[Record excerpts]
>>>>
(** Drop the least recently used items that do not fit, telling the callback. *)
Definition spec_evict (a : abstract_cache) w : abstract_cache * CB :=
  let kept := keep cost (capacity a) (items a) in
  (MkAbstract kept (capacity a),
   match callback with
   | Some f => foldl (fun w x => f x.1 x.2 w) w (reverse (drop (length kept) (items a)))
   | None => w
   end).

Definition spec_step (op : lru_op) (a : abstract_cache) w : abstract_cache * CB * lru_result :=
  match op with
  | OpInsert k v =>
    if cost v >? capacity a then (a, w, (None, false))
    else match lookup_item k (items a) with
         | Some v0 =>
           (MkAbstract ((k, v0) :: remove_item k (items a)) (capacity a), w, (Some k, false))
         | None => (spec_evict (MkAbstract ((k, v) :: items a) (capacity a)) w, (Some k, true))
         end
  | OpInsertOrAssign k v =>
    match lookup_item k (items a) with
    | Some _ =>
      (spec_evict (MkAbstract ((k, v) :: remove_item k (items a)) (capacity a)) w,
       (Some k, false))
    | None =>
      if cost v >? capacity a then (a, w, (None, false))
      else (spec_evict (MkAbstract ((k, v) :: items a) (capacity a)) w, (Some k, true))
    end
  | OpErase k =>
    (MkAbstract (remove_item k (items a)) (capacity a), w,
     (None, bool_decide (is_Some (lookup_item k (items a)))))
  | OpFind k =>
    match lookup_item k (items a) with
    | Some v => (MkAbstract ((k, v) :: remove_item k (items a)) (capacity a), w, (Some k, false))
    | None => (a, w, (None, false))
    end
  | OpResize n => (spec_evict (MkAbstract (items a) n) w, (None, false))
  | OpClear => (MkAbstract [] (capacity a), w, (None, false))
  end.

Fixpoint spec_run (ops : list lru_op) (a : abstract_cache) w
    : abstract_cache * CB * list lru_result :=
  match ops with
  | [] => (a, w, [])
  | op :: ops' =>
    let '(a1, w1, r) := spec_step op a w in
    let '(a2, w2, rs) := spec_run ops' a1 w1 in
    (a2, w2, r :: rs)
  end.
End abstract.

(** ** Safety *)

Lemma repr_new maxSize cost :
  in_range 64 maxSize -> repr (NewLruCache maxSize cost : LruCache K V CB) [].
Proof. intros Hm. split; [split; simpl; [constructor | done..] | done | done]. Qed.

Lemma repr_SetEvictionCallback f c l : repr c l -> repr (SetEvictionCallback f c) l.
Proof. intros [[? ? ? ?] ? ?]. by split; [split|..]. Qed.

Lemma NoDup_app_l {A} (l1 l2 : list A) : NoDup (l1 ++ l2) -> NoDup l1.
Proof. by intros [? _]%NoDup_app. Qed.

Lemma evict_repr c l w :
  NoDup l.*1 -> in_range 64 (max_size_ c) ->
  exists l1 l2 w', l = l1 ++ l2 /\ evict (load l c) w = Some (load l1 c, w') /\ repr (load l1 c) l1.
Proof.
  intros Hnd Hm. destruct (evict_eq (load l c) l w) as (l1 & l2 & -> & He & _).
  { by apply repr_load. }
  exists l1, l2. eexists. split; [done|]. split; [apply He|].
  apply repr_load; [|done]. rewrite fmap_app in Hnd. by eapply NoDup_app_l.
Qed.

Lemma nodup_cons_remove k v l : NoDup l.*1 -> NoDup ((k, v) :: remove_item k l).*1.
Proof. intros Hnd. simpl. apply NoDup_cons. apply (remove_item_nodup k) in Hnd as [??]. by split. Qed.

Lemma nodup_cons_new k v l : NoDup l.*1 -> lookup_item k l = None -> NoDup ((k, v) :: l).*1.
Proof. intros Hnd Hk%lookup_item_None. simpl. by apply NoDup_cons. Qed.

Lemma Clear_repr c l : repr c l -> repr (Clear c) [].
Proof. intros [_ _ Hm]. split; [split; simpl; [constructor | done..] | done | done]. Qed.

Lemma Resize_eq n c l w :
  repr c l ->
  Resize n c w = evict (load l (MkLruCache (eviction_callback_ c) (cache_cost_func_ c) (map_ c)
    (first_ c) (last_ c) n (size_ c))) w.
Proof.
  intros Hr. unfold Resize. f_equal. rewrite (load_repr c l) at 1 2 3 4 5 6 by done. done.
Qed.

Ltac evicted c l w :=
  let l1 := fresh "l1" in let l2 := fresh "l2" in let w' := fresh "w'" in
  let He := fresh "He" in let Hr' := fresh "Hr'" in
  destruct (evict_repr c l w) as (l1 & l2 & w' & ? & He & Hr');
  [auto using nodup_cons_remove, nodup_cons_new | done |];
  rewrite He; simpl; eauto 10.

(** What a step keeps, and the list its result represents. *)
Definition same_functions c c' : Prop :=
  cache_cost_func_ c' = cache_cost_func_ c /\ eviction_callback_ c' = eviction_callback_ c.

Lemma lru_step_safe op c l w :
  repr c l -> op_ok op ->
  exists c' w' r l', lru_step op c w = Some (c', w', r) /\ repr c' l' /\ same_functions c c'.
Proof.
  intros Hr Hop. pose proof (linked_nodup _ _ (repr_linked _ _ Hr)) as Hnd.
  pose proof (repr_max _ _ Hr) as Hm. assert (same_functions c c) by done.
  destruct op as [k v|k v|k|k|n|]; cbn [lru_step].
  - rewrite (Insert_eq c l) by done. destruct (_ >? _); [eauto 10|].
    destruct (lookup_item k l) eqn:E.
    + do 4 eexists. split; [done|]. split; [apply repr_load; [by apply nodup_cons_remove|done]|done].
    + evicted c ((k, v) :: l) w.
  - rewrite (InsertOrAssign_eq c l) by done. case_decide as E.
    + evicted c ((k, v) :: remove_item k l) w.
    + destruct (_ >? _); [eauto 10|]. apply eq_None_not_Some in E.
      evicted c ((k, v) :: l) w.
  - rewrite (Erase_eq c l) by done. simpl. do 4 eexists. split; [done|].
    split; [apply repr_load; [by apply remove_item_nodup|done]|by split].
  - rewrite (Find_eq c l) by done. destruct (lookup_item k l) eqn:E; simpl; [|eauto 10].
    do 4 eexists. split; [done|]. split; [apply repr_load; [by apply nodup_cons_remove|done]|by split].
  - rewrite (Resize_eq n c l) by done.
    evicted (MkLruCache (eviction_callback_ c) (cache_cost_func_ c) (map_ c)
      (first_ c) (last_ c) n (size_ c)) l w.
  - do 4 eexists. split; [done|]. split; [by eapply Clear_repr|by split].
Qed.

Lemma lru_run_safe ops c l w :
  repr c l -> Forall op_ok ops ->
  exists c' w' rs l', lru_run ops c w = Some (c', w', rs) /\ repr c' l' /\ same_functions c c'.
Proof.
  revert c l w. induction ops as [|op ops IH]; simpl; intros c l w Hr Hops; [by do 4 eexists|].
  apply Forall_cons in Hops as [Hop Hops].
  destruct (lru_step_safe op c l w Hr Hop) as (c1 & w1 & r & l1 & -> & Hr1 & Hs1 & Hs1'). simpl.
  destruct (IH c1 l1 w1 Hr1 Hops) as (c2 & w2 & rs & l2 & -> & Hr2 & Hs2 & Hs2'). simpl.
  do 4 eexists. split_and!; [done..|]. split; congruence.
Qed.

(** ** Simulation *)

(** Costs and capacities for which the sum of the costs cannot overflow. *)
Definition small_costs (cost : V -> Z) : Prop := forall v, 0 <= cost v < 2 ^ 63.
Definition op_small (op : lru_op) : Prop :=
  match op with OpResize n => 0 <= n < 2 ^ 63 | _ => True end.

(** The cache [c] implements the abstract cache [a]. *)
Record implements (a : abstract_cache) c : Prop := {
  impl_repr : repr c (items a);
  impl_capacity : max_size_ c = capacity a;
  impl_small : capacity a < 2 ^ 63;
  impl_fits : total (cache_cost_func_ c) (items a) <= capacity a }.

Lemma total_remove (cost : V -> Z) k l :
  small_costs cost -> NoDup l.*1 -> 0 <= total cost (remove_item k l) <= total cost l.
Proof.
  intros Hc Hnd. split; [apply total_nonneg; apply Hc|].
  destruct (lookup_item k l) as [v|] eqn:E.
  - destruct (lookup_item_split k l v Hnd E) as (l1 & l2 & -> & ->).
    rewrite !total_app. simpl. pose proof (Hc v). lia.
  - apply lookup_item_None in E. by rewrite remove_item_absent.
Qed.

Lemma total_touch (cost : V -> Z) k v l :
  NoDup l.*1 -> lookup_item k l = Some v -> total cost ((k, v) :: remove_item k l) = total cost l.
Proof.
  intros Hnd E. destruct (lookup_item_split k l v Hnd E) as (l1 & l2 & -> & ->).
  simpl. rewrite !total_app. simpl. lia.
Qed.

(** Eviction implements abstract eviction. *)
Lemma evict_sim c l w cap :
  NoDup l.*1 -> max_size_ c = cap -> 0 <= cap < 2 ^ 63 ->
  (forall v, 0 <= cache_cost_func_ c v) -> total (cache_cost_func_ c) l < 2 ^ 64 ->
  exists c' w',
    evict (load l c) w = Some (c', w') /\ same_functions c c' /\
    let '(a, w'') := spec_evict (cache_cost_func_ c) (eviction_callback_ c) (MkAbstract l cap) w in
    w'' = w' /\ implements a c'.
Proof.
  intros Hnd Hcap Hr Hc Ht.
  assert (in_range 64 (max_size_ c)) as Hm by (unfold in_range; lia).
  destruct (evict_eq (load l c) l w) as (l1 & l2 & E & He & _ & Hk); [by apply repr_load|].
  specialize (Hk Hc Ht). change (max_size_ (load l c)) with (max_size_ c) in Hk.
  change (cache_cost_func_ (load l c)) with (cache_cost_func_ c) in Hk.
  do 2 eexists. split; [apply He|]. split; [by split|]. simpl. rewrite <- Hcap, <- Hk. split.
  - rewrite E, drop_app_length. unfold notify_all, notify; simpl.
    destruct (eviction_callback_ c); [done|]. generalize (reverse l2).
    intros l3. by induction l3.
  - assert (NoDup l1.*1) as Hnd1
      by (rewrite E, fmap_app in Hnd; by apply NoDup_app in Hnd as [??]).
    split; simpl; [by apply repr_load | done | lia |].
    rewrite Hk. apply keep_total. lia.
Qed.

Ltac evict_simulates c l w cap :=
  let Ha := fresh "Ha" in
  destruct (evict_sim c l w cap) as (c' & w' & He & Hs & Ha);
  [auto using nodup_cons_remove, nodup_cons_new | done | lia | done | simpl; lia |];
  rewrite He; simpl in *; destruct Ha as [-> ?]; eauto 10.

Lemma lru_step_sim op c a w :
  implements a c -> small_costs (cache_cost_func_ c) -> op_small op ->
  exists c' w' r,
    lru_step op c w = Some (c', w', r) /\ same_functions c c' /\
    let '(a', w'', r') := spec_step (cache_cost_func_ c) (eviction_callback_ c) op a w in
    w'' = w' /\ r' = r /\ implements a' c'.
Proof.
  intros Himp Hc Hop. pose proof Himp as [Hr Hcap Hsm Hfit]. destruct a as [l cap]; simpl in *.
  pose proof (linked_nodup _ _ (repr_linked _ _ Hr)) as Hnd.
  pose proof (repr_max _ _ Hr) as Hm. unfold in_range in Hm.
  assert (forall v, 0 <= cache_cost_func_ c v) as Hc0 by (intros v; apply Hc).
  assert (same_functions c c) by done.
  destruct op as [k v|k v|k|k|n|]; cbn [lru_step spec_step items capacity].
  - rewrite (Insert_eq c l), Hcap by done. pose proof (Hc v).
    destruct (_ >? _); [eauto 10|]. destruct (lookup_item k l) as [v0|] eqn:E.
    + do 3 eexists. split; [done|]. split; [by split|]. split_and!; [done..|].
      split; simpl; [apply repr_load; [by apply nodup_cons_remove|done] | done | done |].
      rewrite <- (total_touch _ k v0 l) in Hfit by done. done.
    + evict_simulates c ((k, v) :: l) w cap.
  - rewrite (InsertOrAssign_eq c l), Hcap by done. pose proof (Hc v).
    pose proof (total_remove (cache_cost_func_ c) k l Hc Hnd).
    destruct (lookup_item k l) as [v0|] eqn:E.
    + rewrite decide_True by eauto. evict_simulates c ((k, v) :: remove_item k l) w cap.
    + rewrite decide_False by (by intros [? ?]). destruct (_ >? _); [eauto 10|].
      evict_simulates c ((k, v) :: l) w cap.
  - rewrite (Erase_eq c l) by done. simpl. do 3 eexists. split; [done|]. split; [by split|].
    split_and!; [done..|]. pose proof (total_remove (cache_cost_func_ c) k l Hc Hnd).
    split; simpl; [apply repr_load; [by apply remove_item_nodup|done] | done | done | lia].
  - rewrite (Find_eq c l) by done. destruct (lookup_item k l) as [v0|] eqn:E; simpl; [|eauto 10].
    do 3 eexists. split; [done|]. split; [by split|]. split_and!; [done..|].
    split; simpl; [apply repr_load; [by apply nodup_cons_remove|done] | done | done |].
    rewrite <- (total_touch _ k v0 l) in Hfit by done. done.
  - rewrite (Resize_eq n c l) by done. simpl in Hop.
    evict_simulates (MkLruCache (eviction_callback_ c) (cache_cost_func_ c) (map_ c)
      (first_ c) (last_ c) n (size_ c)) l w n.
  - do 3 eexists. split; [done|]. split; [by split|]. split_and!; [done..|].
    split; simpl; [by eapply Clear_repr | done | done | lia].
Qed.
<<<<
[Directions]
Find and copy each line of the listing above that holds the word "match".

[Written answer]
   match callback with
  match op with
    else match lookup_item k (items a) with
    match lookup_item k (items a) with
    match lookup_item k (items a) with
  match ops with
  match op with OpResize n => 0 <= n < 2 ^ 63 | _ => True end.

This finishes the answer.